The first course on Four Traiting Writing is available from Time4Writing, which provides online writing courses. But there are likely to be books and other courses promoting this methodology in the near future. Time4Writing conforms to the NSTE approach to writing.


Thursday, April 10, 2008

Spelling Tests

If there's one common educational principle through the entire US educational system, it's the tradition of the weekly spelling test.

Public schools, private schools, parochial schools and homeschoolers all seem to unite around this principle. Somehow that amuses me. Has anyone ever studied the actual benefits of a weekly spelling test to education? Fro teachers, it's a simple routine time-filler. For most students, it's their first introduction to graded activities.

I do believe that if you organize your spelling lists well, you can achieve significant educational benefits. For instance, in the kindergarten through second grade, students are learning phonics which is best done through word families. Spelling tests that are organized in support of this principle (cat, rat, fat, hat, bat etc) are useful reinforcement. Similiarly, at these ages and into third grade for script, combining spelling list practice with handwriting practice is probably a very efficient way to go.

Practice spelling tests in later grades can deal with concepts like compound words, word roots, vocabulary by subject areas, country of origin, and what not.

Do you have any original ways to combine spelling tests to make them useful?

How do you spell: John Chow?


"The H* with Spelling" Time Magazine article

"The Hell with Spelling" Time Magazine. And I quote:

In the course of a congressional hearing on U.S. economic policy, a witness casually mentioned the importance of education to the future of the nation. That was enough for Vermont's plain-spoken Republican Senator Ralph Flanders, 76, who proceeded to sound off on what has obviously become one of his favorite topics.

"Our education system," said he, "is a shambles. I have, for instance, four grandchildren in high school . . . Three of them are writing rather good theses and essays but are not corrected in spelling. They communicate; that's all that is necessary. The hell with spelling.

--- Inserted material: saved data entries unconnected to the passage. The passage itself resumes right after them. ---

Lemma flow_by_direction_witness :
  let r :=
    calcOverflowScrollFlowStickyStyles
      (newSticky (mkProps None (StickyOffset.mk 0 0) 0 flow
                    false false false false))
      (Some (IRect.mk (-300) 600 900)) (Some (IRect.mk (-300) 1700 2000))
      (IScroll.mk 300 0 0 false true) (IDimensions.mk 600) in
  r = Ok (style absolute 0)
  \/ r = Ok (style fixed
               (- calcHeightDifference (Some (IRect.mk (-300) 600 900))
                    (Some (IDimensions.mk 600))))
  \/ r = Ok (style absolute
               (flowTrackingTop (Math_round 300)
                  (Math_round (or_num (Some (-300)) 0))
                  (Math_round (-300)))).
Proof.
  cbv zeta.
  apply (proj1 (flow_by_direction
                  (newSticky (mkProps None (StickyOffset.mk 0 0) 0 flow
                                false false false false))
                  (Some (IRect.mk (-300) 600 900))
                  (IRect.mk (-300) 1700 2000)
                  (IScroll.mk 300 0 0 false true) (IDimensions.mk 600))).
  reflexivity.
Defined.
(** * COSTS: sliding-window scale separation (pydmd/costs.py)

    A shallow embedding of the [COSTS] class of [pydmd/costs.py]: window
    planning, the eigenvalue seed, the per-window fit loop, the clustering
    of the fitted eigenvalues into frequency bands, the normalisation of the
    overlap-add reconstruction and the xarray round trip.

    Conventions.
    - Python integers are [Z]; [np.floor]/[int] are [Qfloor]/[Qtrunc].  The
      one place where float64 rounding decides an integer, the product
      [window_length * (n / window_length)] of [_build_windows], is taken
      from the float arithmetic of the environment ([product_below]); the
      machine's own answer is [binary64_below].
    - A float64 is an [xfloat]: a real number or one of [inf], [-inf],
      [nan].  Rounding, overflow and signed zeros are not modelled.  Window
      weights are reals; [np.exp] underflows to zero as in float64
      ([np_exp]).
    - An exception is a value of [exn]; a method of the object is a function
      [COSTS -> result A * COSTS], the object after the call being returned
      also when the call raises.
    - The solver ([BOPDMD], [compute_rank], [compute_svd]) and the clustering
      class are outside this file: they are records of functions. *)

From Stdlib Require Import ZArith QArith Qround Reals Lra Lia Ascii String List.
From Stdlib Require Floats Uint63.
From stdpp Require Import base list strings sorting gmap.

Local Open Scope string_scope.
Local Open Scope list_scope.
Local Open Scope Z_scope.

(** ** Exceptions and the object monad *)

Inductive exn : Type :=
| ValueError (msg : string)
| TypeError (msg : string)
| AttributeError (msg : string)
| IndexError (msg : string)
| KeyError (msg : string)
| ZeroDivisionError
| SolverFailure (msg : string).

Inductive result (A : Type) : Type :=
| Ok (a : A)
| Raise (e : exn).
Arguments Ok {A} a.
Arguments Raise {A} e.

Definition is_ok {A} (r : result A) : bool :=
  match r with Ok _ => true | Raise _ => false end.

#[global] Instance result_ret : MRet result := fun A a => Ok a.
#[global] Instance result_bind : MBind result := fun A B f r =>
  match r with Ok a => f a | Raise e => Raise e end.
#[global] Instance result_fmap : FMap result := fun A B f r =>
  match r with Ok a => Ok (f a) | Raise e => Raise e end.

(** [None] where a number is needed: the arithmetic raises [TypeError]. *)
Definition the {A} (what : string) (o : option A) : result A :=
  match o with
  | Some a => Ok a
  | None => Raise (TypeError ("unsupported operand: NoneType for " +:+ what))
  end.

(** [o is not None] *)
Definition is_not_None {A} (o : option A) : bool :=
  match o with Some _ => true | None => false end.

(** [None.attr]: the attribute access raises [AttributeError]. *)
Definition the_object {A} (attr : string) (o : option A) : result A :=
  match o with
  | Some a => Ok a
  | None => Raise (AttributeError ("'NoneType' object has no attribute " +:+ attr))
  end.

(** Monadic map over a list, left to right. *)
Fixpoint mapR {A B} (f : A -> result B) (l : list A) : result (list B) :=
  match l with
  | [] => Ok []
  | a :: l' => b ← f a; bs ← mapR f l'; Ok (b :: bs)
  end.

(** ** Floats and complex numbers *)

Inductive xfloat : Type :=
| Fin (x : R)
| PInf
| NInf
| NaN.

Record xcomplex : Type := Cx { re : xfloat; im : xfloat }.

Definition fzero : xfloat := Fin 0%R.
Definition czero : xcomplex := Cx fzero fzero.

(** [np.isfinite] *)
Definition isfinite (a : xfloat) : bool :=
  match a with Fin _ => true | _ => false end.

"Furthermore, the leading citizens of the town in which I live, Springfield, Vermont, were hypnotized into signing a statement of educational policies which includes this: that examinations shall be student-based and not subject-based. In other words, it is of no great importance whether a child really understands the mathematics so long as he is working hard at it. If so, he gets a good grade. But as to whether he has achieved a satisfactory degree of proficiency is not of any particular interest to the school."

Here's my questions, what is this about?

As far as I can tell, the position of standardized tests measuring skills and achievement is very strong in this country. NCLB has vastly increased their importance and impact. So what is he going on about that the lack of testing is the problem with our educational system? It's true that spelling has lost some ground in academia due to the increased use of proof-reading and spell checkers and word processing.

Remember, my generation went to school and we drafted our writing by hand. One did not make endless revisions since each one could mean copying over the entire document. Instead, we doodled up an outline, wrote a draft, proofed it, and then wrote a final version in pretty distinct stages. Now that we have word processors, we tend to do our brainstorming on the keyboard rather than in our head and doodling. So more typos and misspellings occur. And we get sloppy since the spellchecker fixes most of them correctly so some great bloopers get through.

But this is hardly a sign of our educational system going to pot.

Frankly, there haven't been that many great tools to make spelling time, a fun time. But there are now...try


Monday, April 07, 2008

Learning games - they don't get better than this

I'm so impressed.

Check out the PestWorld Learning Games by the National Pest Management Association.
They're great flash games. And I quote:

Archibald Ant is a very fussy odorous house ant who must find food for his colony and stay out of harm's way. Help Archibald complete his mission to locate and plunder the legendary sugar bowl on the far-off kitchen counter. And he needs, help, too, because he would rather stay outside.